Il a ajouté : « Si vous allez au restaurant ou dans une épicerie fine, ils vous serviront, peu importe qui vous êtes. Une librairie n’est pas différente, mais les jeunes ont tendance à penser que c’est différent parce qu’il s’agit d’un détaillant d’idées qui se trouvent à l’intérieur des couvertures des livres. »
Bachman a été confronté à une situation similaire en décembre, lorsqu’il a été hué au Hunter College alors qu’il discutait d’« Israélisme », un film qui contient de nombreuses critiques d’Israël.
« Les Juifs, comme toute autre nation sur terre dotée d’une patrie, ont le droit à l’autodétermination, et c’est ce qui fait de moi un sioniste », a-t-il déclaré. « Je ne suis pas d’accord avec la politique du gouvernement actuel, je ne suis pas d’accord avec la façon dont il mène la guerre. Cela ne signifie pas que je désavoue ou que je nie le droit d’Israël à exister. »
La controverse sur la guerre entre Israël et le Hamas a enflammé d’autres espaces littéraires depuis le 7 octobre. Une liste virale ciblant les auteurs « sionistes » a circulé en ligne, un sponsor juif des National Book Awards s’est retiré de la cérémonie en raison d’une tentative d’appel à un cessez-le-feu, et PEN America a annulé un festival annuel en raison de différends sur la guerre.
Le terme « sioniste » est devenu péjoratif dans certains pans de la gauche américaine, et des groupes progressistes, des chefs d’entreprise et des étudiants cherchent activement à exclure les « sionistes » des espaces publics. Les sondages montrent qu’une écrasante majorité des juifs américains s’identifient à Israël.
Les dirigeants de la communauté juive et les responsables politiques de la ville de New York ont condamné l’incident de Powerhouse comme étant antisémite.
Le représentant de New York, Dan Goldman, a déclaré qu’il était un ami de Bachman et a qualifié l’incident d’« antisémitisme inacceptable, purement et simplement ».

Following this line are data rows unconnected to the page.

(** ** Message resolution as the specification words it

    The locale preference list is the per-call override (if given), the
    configured locale, "es" and "en", with duplicates removed and first
    occurrences kept; each locale is looked up in the configured overrides
    merged over the built-in table, overrides winning, and the first hit is
    returned.  A hit is an entry holding a message; an empty message is no
    message. *)
Module Spec.

Fixpoint dedup (l : list Locale) : list Locale :=
  match l with
  | [] => []
  | x :: l' => x :: filter (λ y, y ≠ x) (dedup l')
  end.

Definition localePreference (configured : Locale) (override : option Locale) : list Locale :=
  dedup (option_list override ++ [configured; es; en]).

Definition lookupMessage (overrides : Locale → option MessageDict)
    (status : Z) (loc : Locale) : option string :=
  match overrides loc ≫= (λ d, d !! status) with
  | Some msg => Some msg
  | None => DEFAULT_ERROR_MESSAGES loc !! status
  end.

Definition hit (overrides : Locale → option MessageDict)
    (status : Z) (loc : Locale) : option string :=
  msg ← lookupMessage overrides status loc;
  if decide (msg = EmptyString) then None else Some msg.

Definition resolve (m : Messages) (status : Z) (statusText : string)
    (override : option Locale) : string :=
  default (GENERIC_ERROR_MESSAGE (msg_locale m) status statusText)
          (head (omap (hit (msg_errorMessages m) status)
                      (localePreference (msg_locale m) override))).

End Spec.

Le représentant de New York Ritchie Torres, un fervent partisan d’Israël, a tweeté : « L’extrême gauche fait des « sionistes » (c’est-à-dire de la plupart des Juifs) l’exception à la règle du progressisme contre la discrimination. »
La rabbin Jill Jacobs, éminente dirigeante de la communauté juive progressiste et PDG du groupe rabbinique libéral T’ruah, a qualifié l’annulation de « complètement ridicule ».
« C’est antisémite d’exiger que les Juifs désavouent Israël avant d’être autorisés à entrer dans votre espace », a déclaré Jacobs sur X.
« Conduite haineuse, honteuse et nuisible de la part [Powerhouse Books]« Chaque New-Yorkais devrait être indigné par cet antisémitisme vil et venimeux, car il constitue un affront à tous les New-Yorkais », a déclaré Mark Treyger, directeur du Conseil des relations avec la communauté juive de New York.